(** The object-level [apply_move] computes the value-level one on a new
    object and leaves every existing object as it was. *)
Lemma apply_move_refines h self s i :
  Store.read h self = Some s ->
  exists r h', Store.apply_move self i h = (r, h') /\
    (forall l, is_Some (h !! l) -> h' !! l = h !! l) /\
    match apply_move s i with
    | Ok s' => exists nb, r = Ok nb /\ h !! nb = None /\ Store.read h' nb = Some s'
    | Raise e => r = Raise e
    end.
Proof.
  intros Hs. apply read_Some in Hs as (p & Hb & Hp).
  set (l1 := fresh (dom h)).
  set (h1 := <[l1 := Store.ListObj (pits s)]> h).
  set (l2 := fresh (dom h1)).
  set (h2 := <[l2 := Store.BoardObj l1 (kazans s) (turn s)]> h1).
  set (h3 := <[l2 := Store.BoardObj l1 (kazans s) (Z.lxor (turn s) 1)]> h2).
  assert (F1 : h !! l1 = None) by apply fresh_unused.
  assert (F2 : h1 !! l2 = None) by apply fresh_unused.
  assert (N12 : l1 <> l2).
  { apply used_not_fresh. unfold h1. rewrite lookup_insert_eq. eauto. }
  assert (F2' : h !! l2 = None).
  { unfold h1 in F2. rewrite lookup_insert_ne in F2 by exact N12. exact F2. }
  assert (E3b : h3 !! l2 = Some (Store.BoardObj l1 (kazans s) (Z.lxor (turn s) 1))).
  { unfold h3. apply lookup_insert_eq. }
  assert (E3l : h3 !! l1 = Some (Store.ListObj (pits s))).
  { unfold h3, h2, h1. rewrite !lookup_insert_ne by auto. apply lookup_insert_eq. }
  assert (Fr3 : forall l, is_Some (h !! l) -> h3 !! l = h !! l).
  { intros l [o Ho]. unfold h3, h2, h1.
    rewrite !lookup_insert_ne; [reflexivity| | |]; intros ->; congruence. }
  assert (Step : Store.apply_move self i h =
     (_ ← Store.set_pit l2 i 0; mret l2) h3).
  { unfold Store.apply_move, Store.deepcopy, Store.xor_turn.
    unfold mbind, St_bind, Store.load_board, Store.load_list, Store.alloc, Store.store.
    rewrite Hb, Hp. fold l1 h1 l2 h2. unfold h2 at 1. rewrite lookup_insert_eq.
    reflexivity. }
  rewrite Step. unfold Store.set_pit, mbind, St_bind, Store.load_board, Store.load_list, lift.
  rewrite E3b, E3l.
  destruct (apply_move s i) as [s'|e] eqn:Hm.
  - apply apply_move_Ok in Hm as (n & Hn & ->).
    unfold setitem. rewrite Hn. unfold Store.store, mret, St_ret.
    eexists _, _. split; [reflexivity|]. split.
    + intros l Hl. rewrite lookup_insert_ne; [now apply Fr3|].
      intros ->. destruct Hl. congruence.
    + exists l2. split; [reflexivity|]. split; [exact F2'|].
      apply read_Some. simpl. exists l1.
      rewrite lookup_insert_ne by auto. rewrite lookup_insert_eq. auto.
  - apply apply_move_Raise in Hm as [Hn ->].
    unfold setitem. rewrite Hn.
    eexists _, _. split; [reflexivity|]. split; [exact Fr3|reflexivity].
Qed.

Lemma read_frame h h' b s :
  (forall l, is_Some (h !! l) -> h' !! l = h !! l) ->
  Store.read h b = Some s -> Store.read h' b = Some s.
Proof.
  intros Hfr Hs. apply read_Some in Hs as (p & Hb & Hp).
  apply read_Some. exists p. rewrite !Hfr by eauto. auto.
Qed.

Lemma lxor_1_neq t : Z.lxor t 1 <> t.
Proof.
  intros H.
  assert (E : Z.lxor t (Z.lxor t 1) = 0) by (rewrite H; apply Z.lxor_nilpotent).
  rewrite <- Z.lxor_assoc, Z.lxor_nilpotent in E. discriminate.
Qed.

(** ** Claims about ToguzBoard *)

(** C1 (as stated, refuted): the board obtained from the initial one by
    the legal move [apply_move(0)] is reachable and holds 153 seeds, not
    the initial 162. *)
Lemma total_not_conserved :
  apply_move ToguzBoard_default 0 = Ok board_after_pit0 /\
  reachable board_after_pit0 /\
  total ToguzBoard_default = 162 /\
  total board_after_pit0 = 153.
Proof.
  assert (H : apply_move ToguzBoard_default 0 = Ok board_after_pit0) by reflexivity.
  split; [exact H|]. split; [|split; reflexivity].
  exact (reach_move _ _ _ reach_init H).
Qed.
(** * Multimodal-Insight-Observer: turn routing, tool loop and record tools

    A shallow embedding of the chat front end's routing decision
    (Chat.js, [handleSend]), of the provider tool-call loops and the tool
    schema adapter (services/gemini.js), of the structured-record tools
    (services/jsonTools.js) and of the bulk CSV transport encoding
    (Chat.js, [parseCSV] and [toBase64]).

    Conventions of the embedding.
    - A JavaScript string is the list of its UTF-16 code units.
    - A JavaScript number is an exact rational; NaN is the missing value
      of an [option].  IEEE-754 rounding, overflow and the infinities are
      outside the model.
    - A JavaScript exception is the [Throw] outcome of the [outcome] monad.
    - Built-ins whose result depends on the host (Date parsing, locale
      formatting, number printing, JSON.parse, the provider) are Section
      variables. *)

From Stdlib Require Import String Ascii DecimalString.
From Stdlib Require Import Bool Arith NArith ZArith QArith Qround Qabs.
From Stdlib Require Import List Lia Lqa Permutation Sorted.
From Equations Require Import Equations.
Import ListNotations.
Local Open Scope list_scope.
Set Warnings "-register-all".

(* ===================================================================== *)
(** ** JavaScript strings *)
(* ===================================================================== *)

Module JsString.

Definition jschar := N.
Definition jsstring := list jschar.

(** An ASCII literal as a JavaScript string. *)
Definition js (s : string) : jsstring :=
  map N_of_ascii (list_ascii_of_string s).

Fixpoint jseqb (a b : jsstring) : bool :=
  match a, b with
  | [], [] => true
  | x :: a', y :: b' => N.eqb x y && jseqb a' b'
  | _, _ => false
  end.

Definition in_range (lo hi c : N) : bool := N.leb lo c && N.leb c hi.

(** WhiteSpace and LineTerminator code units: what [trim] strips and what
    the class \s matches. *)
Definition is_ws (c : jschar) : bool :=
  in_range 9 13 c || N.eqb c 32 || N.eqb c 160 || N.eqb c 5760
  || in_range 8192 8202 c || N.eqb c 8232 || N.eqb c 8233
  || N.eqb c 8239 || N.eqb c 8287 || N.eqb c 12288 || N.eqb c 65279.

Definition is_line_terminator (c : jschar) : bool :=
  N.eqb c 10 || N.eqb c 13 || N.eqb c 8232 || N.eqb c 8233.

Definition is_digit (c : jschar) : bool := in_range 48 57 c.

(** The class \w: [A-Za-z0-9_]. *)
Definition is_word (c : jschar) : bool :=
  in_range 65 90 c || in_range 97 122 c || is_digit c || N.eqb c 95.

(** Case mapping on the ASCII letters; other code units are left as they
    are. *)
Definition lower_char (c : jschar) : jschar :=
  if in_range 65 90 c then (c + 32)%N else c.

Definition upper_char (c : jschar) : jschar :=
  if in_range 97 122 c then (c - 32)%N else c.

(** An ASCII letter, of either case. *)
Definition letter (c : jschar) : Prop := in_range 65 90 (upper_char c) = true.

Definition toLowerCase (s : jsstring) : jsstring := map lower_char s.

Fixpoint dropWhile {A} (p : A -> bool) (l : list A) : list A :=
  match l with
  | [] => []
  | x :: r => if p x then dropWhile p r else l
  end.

...

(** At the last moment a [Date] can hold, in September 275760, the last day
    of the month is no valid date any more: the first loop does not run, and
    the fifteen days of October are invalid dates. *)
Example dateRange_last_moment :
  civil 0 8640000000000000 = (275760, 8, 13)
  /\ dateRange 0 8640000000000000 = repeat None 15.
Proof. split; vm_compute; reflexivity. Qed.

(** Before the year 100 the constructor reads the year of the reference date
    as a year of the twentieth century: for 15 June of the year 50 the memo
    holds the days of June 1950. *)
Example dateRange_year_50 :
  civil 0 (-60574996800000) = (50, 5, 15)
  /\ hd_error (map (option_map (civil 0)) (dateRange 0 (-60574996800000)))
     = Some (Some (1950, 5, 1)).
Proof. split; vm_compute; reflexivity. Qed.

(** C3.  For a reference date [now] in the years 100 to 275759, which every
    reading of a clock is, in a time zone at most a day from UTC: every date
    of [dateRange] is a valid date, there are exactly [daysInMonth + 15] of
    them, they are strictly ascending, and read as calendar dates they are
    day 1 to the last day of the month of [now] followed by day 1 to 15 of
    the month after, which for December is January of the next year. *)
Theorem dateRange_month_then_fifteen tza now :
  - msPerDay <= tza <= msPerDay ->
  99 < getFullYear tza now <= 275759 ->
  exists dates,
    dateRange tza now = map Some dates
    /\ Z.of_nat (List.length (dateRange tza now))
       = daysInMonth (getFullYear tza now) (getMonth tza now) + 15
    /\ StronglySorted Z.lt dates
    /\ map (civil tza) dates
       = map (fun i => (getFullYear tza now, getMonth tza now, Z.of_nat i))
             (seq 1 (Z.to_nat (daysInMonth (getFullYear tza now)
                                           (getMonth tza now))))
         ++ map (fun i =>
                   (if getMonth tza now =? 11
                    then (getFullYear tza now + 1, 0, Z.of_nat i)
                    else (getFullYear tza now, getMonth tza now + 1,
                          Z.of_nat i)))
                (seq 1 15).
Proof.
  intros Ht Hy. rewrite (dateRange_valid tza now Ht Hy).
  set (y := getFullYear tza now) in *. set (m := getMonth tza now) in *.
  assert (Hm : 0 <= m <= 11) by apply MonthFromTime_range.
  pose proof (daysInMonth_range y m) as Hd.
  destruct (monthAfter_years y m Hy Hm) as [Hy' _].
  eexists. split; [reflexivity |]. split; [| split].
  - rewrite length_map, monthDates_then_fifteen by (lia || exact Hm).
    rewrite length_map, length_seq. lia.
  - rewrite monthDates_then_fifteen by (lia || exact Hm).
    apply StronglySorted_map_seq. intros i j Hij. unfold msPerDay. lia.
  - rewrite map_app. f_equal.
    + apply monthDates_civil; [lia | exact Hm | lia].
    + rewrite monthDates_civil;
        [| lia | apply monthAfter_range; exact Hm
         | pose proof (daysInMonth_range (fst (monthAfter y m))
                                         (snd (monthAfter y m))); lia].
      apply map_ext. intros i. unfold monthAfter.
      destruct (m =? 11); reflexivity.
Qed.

* * *

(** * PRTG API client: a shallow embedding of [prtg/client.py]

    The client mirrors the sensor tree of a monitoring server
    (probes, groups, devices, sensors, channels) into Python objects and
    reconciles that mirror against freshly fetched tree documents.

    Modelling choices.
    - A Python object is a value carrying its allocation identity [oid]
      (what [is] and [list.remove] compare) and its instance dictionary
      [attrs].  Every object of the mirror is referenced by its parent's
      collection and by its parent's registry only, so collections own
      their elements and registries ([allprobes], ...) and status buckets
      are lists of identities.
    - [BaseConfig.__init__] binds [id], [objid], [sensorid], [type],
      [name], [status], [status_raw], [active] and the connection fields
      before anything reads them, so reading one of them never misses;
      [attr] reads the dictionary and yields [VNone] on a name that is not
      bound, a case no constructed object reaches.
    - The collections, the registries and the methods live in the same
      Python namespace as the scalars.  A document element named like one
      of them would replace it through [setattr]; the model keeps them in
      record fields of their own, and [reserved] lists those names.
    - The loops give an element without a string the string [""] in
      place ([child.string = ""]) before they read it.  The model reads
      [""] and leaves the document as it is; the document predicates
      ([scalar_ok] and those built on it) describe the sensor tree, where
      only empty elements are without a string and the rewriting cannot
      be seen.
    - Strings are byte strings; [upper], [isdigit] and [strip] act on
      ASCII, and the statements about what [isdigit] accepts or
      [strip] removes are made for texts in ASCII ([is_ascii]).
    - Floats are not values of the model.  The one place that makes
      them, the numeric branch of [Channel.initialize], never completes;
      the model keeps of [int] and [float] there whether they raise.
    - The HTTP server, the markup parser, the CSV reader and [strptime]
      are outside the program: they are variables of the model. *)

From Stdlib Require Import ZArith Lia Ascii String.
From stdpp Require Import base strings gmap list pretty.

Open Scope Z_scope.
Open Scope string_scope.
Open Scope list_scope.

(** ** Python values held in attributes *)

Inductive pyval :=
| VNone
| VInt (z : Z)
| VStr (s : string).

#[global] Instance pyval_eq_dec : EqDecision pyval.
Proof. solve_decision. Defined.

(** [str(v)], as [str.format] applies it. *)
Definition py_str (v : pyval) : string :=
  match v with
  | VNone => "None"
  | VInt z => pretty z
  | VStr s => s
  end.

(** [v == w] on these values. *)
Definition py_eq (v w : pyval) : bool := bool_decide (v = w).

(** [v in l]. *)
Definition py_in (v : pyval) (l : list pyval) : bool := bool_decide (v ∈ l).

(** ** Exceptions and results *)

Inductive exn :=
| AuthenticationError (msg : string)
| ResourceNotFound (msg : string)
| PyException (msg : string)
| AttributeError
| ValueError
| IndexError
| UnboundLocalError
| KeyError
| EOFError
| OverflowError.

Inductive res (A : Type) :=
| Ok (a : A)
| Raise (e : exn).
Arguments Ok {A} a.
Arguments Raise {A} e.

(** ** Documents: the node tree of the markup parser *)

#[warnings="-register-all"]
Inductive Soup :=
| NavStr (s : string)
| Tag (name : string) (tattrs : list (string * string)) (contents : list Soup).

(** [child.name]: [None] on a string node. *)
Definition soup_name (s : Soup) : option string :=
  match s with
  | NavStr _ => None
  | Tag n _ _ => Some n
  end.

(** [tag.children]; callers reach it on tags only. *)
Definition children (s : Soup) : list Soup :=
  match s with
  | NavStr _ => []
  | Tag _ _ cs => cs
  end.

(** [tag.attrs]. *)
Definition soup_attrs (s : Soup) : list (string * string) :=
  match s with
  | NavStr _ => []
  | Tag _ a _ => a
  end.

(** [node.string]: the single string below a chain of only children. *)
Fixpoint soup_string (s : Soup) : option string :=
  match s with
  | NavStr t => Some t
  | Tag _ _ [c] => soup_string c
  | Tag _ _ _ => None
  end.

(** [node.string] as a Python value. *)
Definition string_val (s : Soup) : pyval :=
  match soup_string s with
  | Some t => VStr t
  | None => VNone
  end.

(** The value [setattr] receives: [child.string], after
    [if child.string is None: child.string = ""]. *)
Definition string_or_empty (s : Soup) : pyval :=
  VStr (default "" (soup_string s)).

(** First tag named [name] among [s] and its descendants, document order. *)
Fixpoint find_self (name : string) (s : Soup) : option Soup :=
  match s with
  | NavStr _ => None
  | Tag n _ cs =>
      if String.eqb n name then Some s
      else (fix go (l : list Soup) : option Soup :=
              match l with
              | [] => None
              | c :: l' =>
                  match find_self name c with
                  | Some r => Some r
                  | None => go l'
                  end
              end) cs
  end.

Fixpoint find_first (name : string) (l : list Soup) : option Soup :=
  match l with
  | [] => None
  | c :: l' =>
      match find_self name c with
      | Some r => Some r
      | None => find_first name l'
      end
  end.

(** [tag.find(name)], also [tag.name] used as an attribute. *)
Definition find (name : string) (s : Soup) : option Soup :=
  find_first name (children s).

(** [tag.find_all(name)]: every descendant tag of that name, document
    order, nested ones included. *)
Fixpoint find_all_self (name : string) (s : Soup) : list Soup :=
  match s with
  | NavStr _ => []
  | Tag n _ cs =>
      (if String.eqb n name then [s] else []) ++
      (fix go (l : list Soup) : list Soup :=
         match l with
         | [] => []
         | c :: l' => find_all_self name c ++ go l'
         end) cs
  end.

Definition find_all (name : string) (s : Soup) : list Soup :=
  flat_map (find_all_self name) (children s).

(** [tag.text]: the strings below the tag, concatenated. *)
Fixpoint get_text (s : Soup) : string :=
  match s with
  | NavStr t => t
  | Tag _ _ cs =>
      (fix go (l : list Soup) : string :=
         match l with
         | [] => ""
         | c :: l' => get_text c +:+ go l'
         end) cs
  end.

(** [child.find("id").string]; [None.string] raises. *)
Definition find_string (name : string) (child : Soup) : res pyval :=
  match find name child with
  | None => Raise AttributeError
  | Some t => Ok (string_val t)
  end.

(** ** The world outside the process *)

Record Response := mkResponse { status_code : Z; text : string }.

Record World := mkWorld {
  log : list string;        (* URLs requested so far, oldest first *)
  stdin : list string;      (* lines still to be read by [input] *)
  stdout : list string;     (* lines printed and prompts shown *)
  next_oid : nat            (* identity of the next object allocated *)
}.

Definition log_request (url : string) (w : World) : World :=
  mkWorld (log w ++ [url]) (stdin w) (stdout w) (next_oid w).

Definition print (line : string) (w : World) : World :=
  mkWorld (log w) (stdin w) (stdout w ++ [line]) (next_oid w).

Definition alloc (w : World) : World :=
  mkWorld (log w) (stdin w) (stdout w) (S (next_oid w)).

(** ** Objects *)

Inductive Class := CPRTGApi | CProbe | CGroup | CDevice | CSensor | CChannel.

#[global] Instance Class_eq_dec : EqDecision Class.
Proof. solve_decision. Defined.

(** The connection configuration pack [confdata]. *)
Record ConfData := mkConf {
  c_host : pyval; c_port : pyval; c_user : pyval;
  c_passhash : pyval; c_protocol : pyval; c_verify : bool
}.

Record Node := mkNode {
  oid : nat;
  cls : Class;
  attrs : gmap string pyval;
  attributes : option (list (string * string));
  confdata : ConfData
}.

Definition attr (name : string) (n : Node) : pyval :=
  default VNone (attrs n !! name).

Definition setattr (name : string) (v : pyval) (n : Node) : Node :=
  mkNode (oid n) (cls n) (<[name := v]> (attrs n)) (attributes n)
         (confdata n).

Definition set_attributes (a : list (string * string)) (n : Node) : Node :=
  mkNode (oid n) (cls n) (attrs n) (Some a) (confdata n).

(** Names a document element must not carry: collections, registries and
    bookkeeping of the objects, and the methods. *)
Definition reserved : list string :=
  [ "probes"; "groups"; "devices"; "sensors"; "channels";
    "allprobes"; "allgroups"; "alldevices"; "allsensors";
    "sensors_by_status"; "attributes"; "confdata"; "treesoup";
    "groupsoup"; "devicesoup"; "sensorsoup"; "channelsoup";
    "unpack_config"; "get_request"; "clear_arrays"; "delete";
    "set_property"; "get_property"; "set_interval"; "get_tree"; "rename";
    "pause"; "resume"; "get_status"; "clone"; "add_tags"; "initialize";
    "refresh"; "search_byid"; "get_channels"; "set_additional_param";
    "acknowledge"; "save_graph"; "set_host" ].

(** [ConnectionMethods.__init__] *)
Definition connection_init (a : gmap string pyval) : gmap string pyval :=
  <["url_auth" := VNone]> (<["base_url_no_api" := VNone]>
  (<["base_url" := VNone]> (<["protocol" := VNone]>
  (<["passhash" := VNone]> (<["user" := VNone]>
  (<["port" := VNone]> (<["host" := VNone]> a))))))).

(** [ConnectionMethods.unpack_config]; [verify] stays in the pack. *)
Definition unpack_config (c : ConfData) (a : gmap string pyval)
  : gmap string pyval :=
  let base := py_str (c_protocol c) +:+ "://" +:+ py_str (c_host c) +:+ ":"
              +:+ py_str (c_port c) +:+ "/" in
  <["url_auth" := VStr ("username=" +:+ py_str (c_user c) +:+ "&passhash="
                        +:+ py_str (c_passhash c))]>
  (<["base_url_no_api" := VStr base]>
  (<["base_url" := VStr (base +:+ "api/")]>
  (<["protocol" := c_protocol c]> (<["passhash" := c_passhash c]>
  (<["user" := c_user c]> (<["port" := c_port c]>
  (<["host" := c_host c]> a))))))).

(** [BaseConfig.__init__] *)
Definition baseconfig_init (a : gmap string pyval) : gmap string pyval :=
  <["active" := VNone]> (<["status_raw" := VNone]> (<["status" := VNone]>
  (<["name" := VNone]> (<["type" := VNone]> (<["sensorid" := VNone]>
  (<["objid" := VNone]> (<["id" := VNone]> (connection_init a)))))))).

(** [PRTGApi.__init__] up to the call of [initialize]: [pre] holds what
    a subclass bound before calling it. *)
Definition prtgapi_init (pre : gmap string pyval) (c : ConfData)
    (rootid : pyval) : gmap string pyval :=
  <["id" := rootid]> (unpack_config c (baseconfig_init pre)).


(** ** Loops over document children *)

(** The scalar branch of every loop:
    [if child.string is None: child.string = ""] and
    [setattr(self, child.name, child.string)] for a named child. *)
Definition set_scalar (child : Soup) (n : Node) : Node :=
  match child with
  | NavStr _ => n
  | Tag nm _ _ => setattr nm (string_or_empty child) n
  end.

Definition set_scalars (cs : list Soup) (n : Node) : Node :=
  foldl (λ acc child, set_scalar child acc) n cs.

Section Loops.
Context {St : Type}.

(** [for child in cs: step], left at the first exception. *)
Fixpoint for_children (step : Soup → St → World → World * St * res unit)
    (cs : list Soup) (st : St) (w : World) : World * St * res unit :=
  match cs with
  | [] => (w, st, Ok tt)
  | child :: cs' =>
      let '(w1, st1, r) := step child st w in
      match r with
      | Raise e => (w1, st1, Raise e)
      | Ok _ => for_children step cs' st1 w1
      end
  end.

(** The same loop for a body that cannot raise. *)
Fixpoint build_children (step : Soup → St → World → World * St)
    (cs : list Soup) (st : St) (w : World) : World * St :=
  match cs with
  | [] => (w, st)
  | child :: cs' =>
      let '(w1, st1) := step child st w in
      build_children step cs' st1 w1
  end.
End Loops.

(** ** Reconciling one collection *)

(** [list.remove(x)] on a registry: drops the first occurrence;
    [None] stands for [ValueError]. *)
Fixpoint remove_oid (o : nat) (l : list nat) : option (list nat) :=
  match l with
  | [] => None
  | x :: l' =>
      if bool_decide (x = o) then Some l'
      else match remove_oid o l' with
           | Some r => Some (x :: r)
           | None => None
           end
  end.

§ **TASK DETAILS**: Make a copy of each line in the records that has the word "markup".

§ **SOLUTION BELOW**:
    - The HTTP server, the markup parser, the CSV reader and [strptime]
(** ** Documents: the node tree of the markup parser *)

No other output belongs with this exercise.